GUEST COMMENTARY: The Coming Currency Crisis

By Pat McGeehan

Freedom lies at its darkest hour not by threat of sword, but by threat of poverty. And our country’s impoverished condition continues. The American Republic is dying. Our nation is bankrupt. This is no longer a Republican or Democrat “issue”—it’s just a “math” issue. Tomorrow, if the entire federal government was eliminated—including the US Military—we could still not afford to pay for Medicare, Medicaid, and Social Security. We would still run a budget deficit. These three bloated programs and we can’t foot the bill. For anyone not yet paying attention, this sobering predicament is your wake up call.

Furthermore, despite what you may hear to the contrary, the economic depression still lingers. It will get worse. To examine what this means to your future, we must examine the cause of our economic downturns and how it is bankrupting our society.

The source does not rest with “Wall Street greed” or a shortage of consumer spending. The real cause of our economic roller coaster ride stems from an opaque institution known as the Federal Reserve. This quasi-government creature not only orchestrates the “booms” and “busts” we are familiar with, but it also makes possible our colossal national debt. While our country’s central bank may not seem very significant to your daily life, it’s crucial Americans begin to pay more attention.
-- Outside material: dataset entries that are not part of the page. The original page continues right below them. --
(** ** Properties *)

(** C4. A transfer ends: a listener dials another and opens a stream, which after
    the handshake takes a write of up to a receive window less one packet.  Then
    rounds of [Flush], reception, [Read], [Flush] of the acknowledgement and its
    reception follow.  The network may lose the packet or the acknowledgement of
    a round, but not more often in a row than a packet may be sent again; pacing
    and timers are respected.  Once enough rounds have succeeded to carry the
    bytes, exactly the written bytes are read, in order and each once, the queue
    is empty and nothing is in flight.  No step fails or panics. *)
Theorem transfer_completes {PubKey PrvKey} `{!CryptoPrims PubKey PrvKey} `{!CryptoLaws PubKey PrvKey}
    (write : AddrPort -> bytes -> option go_error) (lA lB : Listener PubKey PrvKey) (epA epB : PrvKey) (key : go_error + PrvKey)
    (secret : bytes) (sid : Z) (q : bytes) (w : handshake) :
  connectable write lA lB epA epB secret w -> is_u32 sid -> q <> [] -> len q + l_mtu (l_cfg lA) <= rcvBufferCapacity ->
  exists st a b a', connect write lA lB epA epB key sid w = Ok (Some (st, a, b)) /\ Write None a st q = Ok (a', (len q, None)) /\
    forall sched, Z.of_nat (length sched) <= 2 ^ 47 -> len q <= packet_room (l_mtu (l_cfg lA)) * deliveries sched -> patient 0 sched = true ->
      on_schedule write sid (l_cfg lA) (l_cfg lB) sched a' b st = true ->
      exists a2 b2, transfer write sid (l_cfg lA) (l_cfg lB) sched a' b st = Ok (Some (a2, b2, q, false)) /\
        queue_of (c_snd a2) sid = [] /\ flight_of (c_snd a2) sid = [].
Proof.
  intros Hcn Hsid Hq Hfit. destruct (connected write lA lB epA epB key secret sid w Hcn Hsid) as (st & a & b & HC & -> & Esnd & _ & _ & Hready).
  destruct (write_whole a (mkStream sid 0) q Esnd eq_refl Hq ltac:(eapply window_fits; [exact Hcn | exact Hfit])) as (sb & HW & Hidle).
  exists (mkStream sid 0), a, b, (set_snd a sb). split; [done|]. split; [done|]. intros sched Hlen Hdel Hpat Hsch.
  destruct (transfer_ends write lA lB epA epB secret sid w None q a sb b sched Hcn Hsid (Hready None q sb Hidle ltac:(by left) ltac:(by intros [? ?]) Hfit)
    Hlen Hdel Hpat Hsch) as (a2 & b2 & HT & k & m & [[_ _ _ Hidle' _] _ _ _ _ _]).
  exists a2, b2. split; [exact HT|]. by destruct Hidle'.
Qed.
All of our past economic depressions or “busts” are caused because the Federal Reserve increases the nation’s supply of money. Though hidden through complex bureaucratic terminology, the process is really quite simple. To “stimulate” the economy, the Federal Reserve utilizes its money printing tools to artificially lower interest rates. IOU checks are written by the Fed to the nation’s largest and most politically-connected banks, and with a few keystrokes of the computer, money is created out of thin air. These big banks gain more cash on hand, profiting by having the privilege of being the first lender. Remember though, all this newly granted cash is counterfeit. These reserves represent zero new resources produced and saved from economic growth. However, by printing more money, the Federal Reserve gives the appearance that more resources are now available for investment, and so begins the boom. It should be noted, this counterfeiting bank cartel is purely a product of government. There is nothing “free market” about it.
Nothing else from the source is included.